Montejo a passé dix jours à Bayamo chez sa famille et est revenu avec un portrait dévastateur des marchés locaux. « Un paquet de riz de deux kilogrammes ou moins coûte 900, 800 pesos », a précisé la journaliste.
La liste des prix que vous avez observée directement ne s'arrête pas là. Une livre de viande de porc avec os tourne autour de 1 000 pesos, tandis que la viande maigre —déjà propre et découpée— atteint 1 800. Les bananes dépassent les 200 pesos la livre et une livre de citrons, soit environ sept ou huit citrons, coûte 500 pesos.
«C'est complètement extraordinaire. Je te parle de choses basiques. Je ne te parle pas d'un bonbon, d'une panetela bourrée, d'un cappuccino», souligna Montejo.
Le contraste avec les revenus réels de la population est écrasant. Selon la journaliste, un retraité cubain reçoit entre 2 000 et 3 000 pesos par mois, ce qui signifie que son salaire mensuel complet ne suffit même pas à acheter une boîte d'œufs. Un médecin spécialiste, l'un des profils les mieux rémunérés du secteur public, perçoit entre 6 000 et 8 000 pesos. « Alors je ne sais pas, je pense qu'il n'y a pas de correspondance », a résumé Montejo.
Face à cette disparité, la journaliste se demande à voix haute que font ceux qui survivent avec ces pensions. « Et de quoi vit la population ? Les gens qui reçoivent ces 2.000, 3.000 et doivent payer le carton d'œufs à 4.000, que font ces gens ? », a demandé Costa.
La réponse de Montejo est claire : « Je suis absolument convaincue qu'il y a des personnes qui passent plusieurs jours d'affilée sans un plat chaud. Entre le fait qu'elles n'ont pas le produit et qu'elles n'ont pas les moyens de le cuisiner ensuite ou de le préparer. »
Cette dernière partie du problème a sa propre arithmétique.
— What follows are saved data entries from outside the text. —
(* ===== verification/Protected.v ===== *)
(** * Protected addresses ([internal/validation/protected*.go])

    The gate that keeps the program from blocking addresses it must never block: the
    built-in registry of special-purpose networks (a pinned JSON contract), the
    networks the operator adds, and the addresses of the deployment itself.  Opening
    and reading the contract file is the operating system's: the bytes it returns are
    an argument. *)

From S2P Require Import Prelude GoSort GoStrings Regex Sha256 Hmac Json JsonTree Netip NetPrefix CanonicalJson.
Local Open Scope Z_scope.

Definition PinnedProtectedIPv4Digest : string := "sha256:d3dfb63a573925e19f29e8595fd5574bc441a9c468d2f9ef6d2f004abb101104".

Inductive ProtectedErrorCode := ErrContractInvalid | ErrDigestMismatch | ErrConfigInvalid.

(** ** The contract ([protected_contract.go]) *)

Record protectedEntry := MkProtectedEntry { pe_id : string; pe_cidrs : list prefix4; pe_demoExceptionAllowed : bool }.

Record ProtectedContract := MkProtectedContract { ct_entries : list protectedEntry; ct_digest : string; ct_rawDigest : string }.

Definition maxProtectedContractBytes : Z := 1048576.

Definition entry_id_byte (c : ascii) : bool := is_lower c || is_digit c.

Definition entryIDPattern : pattern :=
  [exactly 1 entry_id_byte; rep 0 63 (λ c, entry_id_byte c || bool_decide (c ∈ ["_"; "-"]%char))].

(** [^RFC[0-9]+(?: section [0-9A-Za-z.]+)?$]: the digits end where the space begins. *)
Definition referencePattern (s : string) : bool :=
  match strip (chars "RFC") (chars s) with
  | None => false
  | Some l =>
      let '(number, rest) := span_digits l in
      negb (bool_decide (number = [])) &&
      match rest with
      | [] => true
      | _ =>
          match strip (chars " section ") rest with
          | Some (c :: section) => forallb (λ c, is_digit c || is_upper c || is_lower c || bool_decide (c = "."%char)) (c :: section)
          | _ => false
          end
      end
  end.

Record protectedEntryDocument := MkEntryDocument {
  ed_EntryID : string; ed_CIDRs : slice string; ed_Name : string; ed_Reference : string; ed_Source : string;
  ed_ProductionProtected : bool; ed_DemoExceptionAllowed : bool
}.

Record protectedContractDocument := MkContractDocument {
  cd_SchemaVersion : string; cd_RegistrySource : string; cd_AuthoritativeRegistryURL : string; cd_RegistryLastUpdated : string;
  cd_PolicyVersion : string; cd_ConfiguredAdditionsOnly : bool; cd_Entries : slice protectedEntryDocument
}.

Definition zero_entry_document : protectedEntryDocument := MkEntryDocument "" nil_slice "" "" "" false false.
Definition zero_contract_document : protectedContractDocument := MkContractDocument "" "" "" "" "" false nil_slice.

Definition decode_entry_document : decoder protectedEntryDocument := decode_object
  [("entry_id", λ v d, x ← decode_string v (ed_EntryID d);
      Some (MkEntryDocument x (ed_CIDRs d) (ed_Name d) (ed_Reference d) (ed_Source d) (ed_ProductionProtected d) (ed_DemoExceptionAllowed d)));
   ("cidrs", λ v d, x ← decode_slice "" decode_string v (ed_CIDRs d);
      Some (MkEntryDocument (ed_EntryID d) x (ed_Name d) (ed_Reference d) (ed_Source d) (ed_ProductionProtected d) (ed_DemoExceptionAllowed d)));
   ("name", λ v d, x ← decode_string v (ed_Name d);
      Some (MkEntryDocument (ed_EntryID d) (ed_CIDRs d) x (ed_Reference d) (ed_Source d) (ed_ProductionProtected d) (ed_DemoExceptionAllowed d)));
   ("reference", λ v d, x ← decode_string v (ed_Reference d);
      Some (MkEntryDocument (ed_EntryID d) (ed_CIDRs d) (ed_Name d) x (ed_Source d) (ed_ProductionProtected d) (ed_DemoExceptionAllowed d)));
   ("source", λ v d, x ← decode_string v (ed_Source d);
      Some (MkEntryDocument (ed_EntryID d) (ed_CIDRs d) (ed_Name d) (ed_Reference d) x (ed_ProductionProtected d) (ed_DemoExceptionAllowed d)));
   ("production_protected", λ v d, x ← decode_bool v (ed_ProductionProtected d);
      Some (MkEntryDocument (ed_EntryID d) (ed_CIDRs d) (ed_Name d) (ed_Reference d) (ed_Source d) x (ed_DemoExceptionAllowed d)));
   ("demo_exception_allowed", λ v d, x ← decode_bool v (ed_DemoExceptionAllowed d);
      Some (MkEntryDocument (ed_EntryID d) (ed_CIDRs d) (ed_Name d) (ed_Reference d) (ed_Source d) (ed_ProductionProtected d) x))].

Definition decode_contract_document : decoder protectedContractDocument := decode_object
  [("schema_version", λ v d, x ← decode_string v (cd_SchemaVersion d);
      Some (MkContractDocument x (cd_RegistrySource d) (cd_AuthoritativeRegistryURL d) (cd_RegistryLastUpdated d) (cd_PolicyVersion d) (cd_ConfiguredAdditionsOnly d) (cd_Entries d)));
   ("registry_source", λ v d, x ← decode_string v (cd_RegistrySource d);
      Some (MkContractDocument (cd_SchemaVersion d) x (cd_AuthoritativeRegistryURL d) (cd_RegistryLastUpdated d) (cd_PolicyVersion d) (cd_ConfiguredAdditionsOnly d) (cd_Entries d)));
   ("authoritative_registry_url", λ v d, x ← decode_string v (cd_AuthoritativeRegistryURL d);
      Some (MkContractDocument (cd_SchemaVersion d) (cd_RegistrySource d) x (cd_RegistryLastUpdated d) (cd_PolicyVersion d) (cd_ConfiguredAdditionsOnly d) (cd_Entries d)));
   ("registry_last_updated", λ v d, x ← decode_string v (cd_RegistryLastUpdated d);
      Some (MkContractDocument (cd_SchemaVersion d) (cd_RegistrySource d) (cd_AuthoritativeRegistryURL d) x (cd_PolicyVersion d) (cd_ConfiguredAdditionsOnly d) (cd_Entries d)));
   ("policy_version", λ v d, x ← decode_string v (cd_PolicyVersion d);
      Some (MkContractDocument (cd_SchemaVersion d) (cd_RegistrySource d) (cd_AuthoritativeRegistryURL d) (cd_RegistryLastUpdated d) x (cd_ConfiguredAdditionsOnly d) (cd_Entries d)));
   ("configured_additions_only", λ v d, x ← decode_bool v (cd_ConfiguredAdditionsOnly d);
      Some (MkContractDocument (cd_SchemaVersion d) (cd_RegistrySource d) (cd_AuthoritativeRegistryURL d) (cd_RegistryLastUpdated d) (cd_PolicyVersion d) x (cd_Entries d)));
   ("entries", λ v d, x ← decode_slice zero_entry_document decode_entry_document v (cd_Entries d);
      Some (MkContractDocument (cd_SchemaVersion d) (cd_RegistrySource d) (cd_AuthoritativeRegistryURL d) (cd_RegistryLastUpdated d) (cd_PolicyVersion d) (cd_ConfiguredAdditionsOnly d) x))].

(** [parseCanonicalIPv4], [parseCanonicalIPv4Prefix] *)
Definition parseCanonicalIPv4 (text : string) : option addr4 := canonical_ipv4 text.

Definition parseCanonicalIPv4Prefix (text : string) : option prefix4 :=
  match parse_prefix4 text with
  | Some p => if is_masked p && String.eqb (prefix4_string p) text then Some p else None
  | None => None
  end.

Definition expectedExceptions : list (string * string) :=
  [("test_net_1", "192.0.2.0/24"); ("test_net_2", "198.51.100.0/24"); ("test_net_3", "203.0.113.0/24")].

(** What the loop over the entries keeps: [seenEntries], [seenCIDRs], the entries
    and [exceptionCount]. *)
Record contract_scan := MkContractScan {
  cs_seenEntries : list string; cs_seenCIDRs : list prefix4; cs_entries : list protectedEntry; cs_exceptionCount : Z
}.

(** The inner loop: the prefixes of one entry, and all seen. *)
Fixpoint scan_cidrs (texts : list string) (seen parsed : list prefix4) : option (list prefix4 * list prefix4) :=
  match texts with
  | [] => Some (seen, parsed)
  | text :: texts =>
      prefix ← parseCanonicalIPv4Prefix text;
      if bool_decide (prefix ∈ seen) then None else scan_cidrs texts (prefix :: seen) (parsed ++ [prefix])
  end.

Definition scan_entry (st : contract_scan) (entry : protectedEntryDocument) : option contract_scan :=
  let cidrs := elements (ed_CIDRs entry) in
  if negb (match_string entryIDPattern (ed_EntryID entry)) || (Z.of_nat (length cidrs) <? 1) || (2 <? Z.of_nat (length cidrs))
     || String.eqb (ed_Name entry) "" || (128 <? len (ed_Name entry)) || negb (referencePattern (ed_Reference entry))
     || (negb (String.eqb (ed_Source entry) "iana-special-purpose") && negb (String.eqb (ed_Source entry) "rfc1112-multicast"))
     || negb (ed_ProductionProtected entry)
  then None
  else if bool_decide (ed_EntryID entry ∈ cs_seenEntries st) then None
  else
    '(seen, parsed) ← scan_cidrs cidrs (cs_seenCIDRs st) [];
    let expected := snd <$> List.find (λ e, String.eqb e.1 (ed_EntryID entry)) expectedExceptions in
    let keep count := Some (MkContractScan (ed_EntryID entry :: cs_seenEntries st) seen
      (cs_entries st ++ [MkProtectedEntry (ed_EntryID entry) parsed (ed_DemoExceptionAllowed entry)]) count) in
    if ed_DemoExceptionAllowed entry then
      match expected with
      | Some expectedCIDR => if bool_decide (cidrs = [expectedCIDR]) then keep (cs_exceptionCount st + 1) else None
      | None => None
      end
    else match expected with Some _ => None | None => keep (cs_exceptionCount st) end.

Definition scan_entries (entries : list protectedEntryDocument) : option contract_scan :=
  foldl (λ st entry, st ← st; scan_entry st entry) (Some (MkContractScan [] [] [] 0)) entries.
L'absence presque totale d'électricité — Montejo affirme avoir eu moins de 20 heures de lumière durant les dix jours qu'il a passés à Bayamo. Cette situation t'oblige à cuisiner au charbon, et ce combustible n'est pas non plus bon marché. Le sac de charbon à Bayamo coûte entre 1.400 et 1.500 pesos, une boîte entre 400 et 500, et un réchaud à charbon dépasse les 3.000 pesos.
«Alors, de quoi parlons-nous ? Nous parlons d'un état vraiment alarmant», conclut-il.
La situation de Bayamo n'est pas une exception. D'autres témoignages récents provenant de différentes parties de Cuba confirment des prix similaires ou supérieurs, dans un contexte où l'inflation officielle en glissement annuel a atteint 15,89% en mai 2026, bien que les prix réels du marché informel dépassent largement ce chiffre.
Selon un rapport cité par Infobae, le salaire moyen du secteur de la santé à Cuba équivaut à environ 16 dollars par mois au taux de change informel, un chiffre qui illustre l'ampleur de l'effondrement du pouvoir d'achat.